France

Trente ans de lutte, et un niveau de sida toujours élevé chez les gays

Temps de lecture : 5 min

La journée mondiale de lutte contre le sida, autrefois considérée comme un rendez-vous impossible à rater, comme le jour de la Gay Pride, a perdu toute son urgence. Pourtant, cette année, il y a eu des informations intéressantes, surtout en ce qui concerne le maintien à un niveau élevé de l'infection chez les gays.

A Puri, en Inde, le 29 novembre 2013, REUTERS/Stringer.
A Puri, en Inde, le 29 novembre 2013, REUTERS/Stringer.

Le 1er décembre, c'est la journée mondiale de la lutte contre le sida. Comme cela fait plus de 25 ans qu'on «célèbre» cette journée, l'intérêt s'est érodé.

Ce moment fort, qui était considéré comme un rendez-vous impossible à rater, comme le jour de la Gay Pride, a perdu toute son urgence. Pourtant, cette année, il y a eu des informations intéressantes, surtout en ce qui concerne le maintien à un niveau élevé de l'infection chez les gays. Et un mouvement de remobilisation semble sur le point d'apparaître.

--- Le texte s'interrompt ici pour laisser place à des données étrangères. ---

(** ** The contents of a Board

    [Board.board] is a list of three rows of three cells.  A [Grid] is the
    value of that attribute; the [Board] objects themselves, which can be
    aliased and are written in place, are addresses into the store defined
    further down. *)

Abbreviation Grid := (list (list mark)).

(** [[[EMPTY for _ in range(3)] for _ in range(3)]] *)
Definition empty_grid : Grid := repeat (repeat EMPTY 3) 3.

(** [board[r][c]].  Python raises [IndexError] outside the grid; every
    read in the program uses indices from [range(3)] or a coordinate
    built from them on a 3x3 grid, so the default is never observed on
    the grids of [wf_grid]. *)
Definition getitem (g : Grid) (r c : nat) : mark :=
  match g !! r with
  | Some cells => match cells !! c with Some m => m | None => EMPTY end
  | None => EMPTY
  end.

(** [self.board[coordinate.row][coordinate.col] = player]; [None] is the
    [IndexError] of an index outside a row list or outside the grid. *)
Definition grid_place (g : Grid) (c : Coordinate) (p : mark) : option Grid :=
  match g !! row c with
  | Some cells =>
      if Nat.ltb (col c) (length cells)
      then Some (<[row c := <[col c := p]> cells]> g)
      else None
  | None => None
  end.

(** [Board.iter]: every cell, row by row. *)
Definition iter (g : Grid) : list mark := concat g.

Definition wf_row (cells : list mark) : bool := Nat.eqb (length cells) 3.

Definition wf_grid (g : Grid) : bool :=
  Nat.eqb (length g) 3 && forallb wf_row g.

Definition in_range (c : Coordinate) : bool :=
  Nat.ltb (row c) 3 && Nat.ltb (col c) 3.

(** ** Helpers repeated in every agent and referee class

    [board_histogram], [free_spots] and [check_win] appear with the same
    body in [RandomAgent], [OneStepAheadAgent], [MinimaxAgent],
    [RegularReferee] and [NoPenaltiesReferee]; one definition stands for
    all the copies. *)

(** [hist = {X: 0, O: 0, EMPTY: 0}], a total map on the three keys. *)
Definition Hist : Type := mark -> nat.

Definition hist_init : Hist := fun _ => 0.

(** [hist[pos] += 1] *)
Definition hist_incr (h : Hist) (pos : mark) : Hist :=
  fun k => if mark_eqb k pos then S (h k) else h k.

Definition board_histogram (g : Grid) : Hist :=
  fold_left hist_incr (iter g) hist_init.

Definition free_spots (g : Grid) : list Coordinate :=
  flat_map (fun r =>
    flat_map (fun c =>
      if mark_eqb (getitem g r c) EMPTY then [mkCoordinate r c] else [])
      (seq 0 3))
    (seq 0 3).

(** Python's chained comparison [a == b == c]. *)
Definition chain_eq (a b c : mark) : bool := mark_eqb a b && mark_eqb b c.

(** [for row in range(3): if board[row][0] == board[row][1] == board[row][2]:
    return board[row][0]]; [None] when the loop falls through. *)
Fixpoint check_rows (g : Grid) (rows : list nat) : option mark :=
  match rows with
  | [] => None
  | r :: rest =>
      if chain_eq (getitem g r 0) (getitem g r 1) (getitem g r 2)
      then Some (getitem g r 0)
      else check_rows g rest
  end.

Fixpoint check_cols (g : Grid) (cols : list nat) : option mark :=
  match cols with
  | [] => None
  | c :: rest =>
      if chain_eq (getitem g 0 c) (getitem g 1 c) (getitem g 2 c)
      then Some (getitem g 0 c)
      else check_cols g rest
  end.

Definition check_win (g : Grid) : mark :=
  match check_rows g (seq 0 3) with
  | Some m => m
  | None =>
      match check_cols g (seq 0 3) with
      | Some m => m
      | None =>
          if chain_eq (getitem g 0 0) (getitem g 1 1) (getitem g 2 2)
          then getitem g 0 0
          else if chain_eq (getitem g 0 2) (getitem g 1 1) (getitem g 2 0)
          then getitem g 0 2
          else EMPTY
      end
  end.

(** ** Referees *)

Inductive Judgement : Type :=
  X_WINS | O_WINS | DRAW | X_PENALTY | O_PENALTY.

Les années précédentes n'ont pas fourni des données statistiques aussi fines que celles apportées pour ce 1er décembre 2013. Première leçon: dans tous les pays occidentaux, le VIH se maintient à un niveau élevé chez les gays. Le New York Times annonce une nette augmentation du sexe non protégé chez les gays américains, un phénomène similaire au Canada, en Grande Bretagne, en Hollande, en France et en Australie.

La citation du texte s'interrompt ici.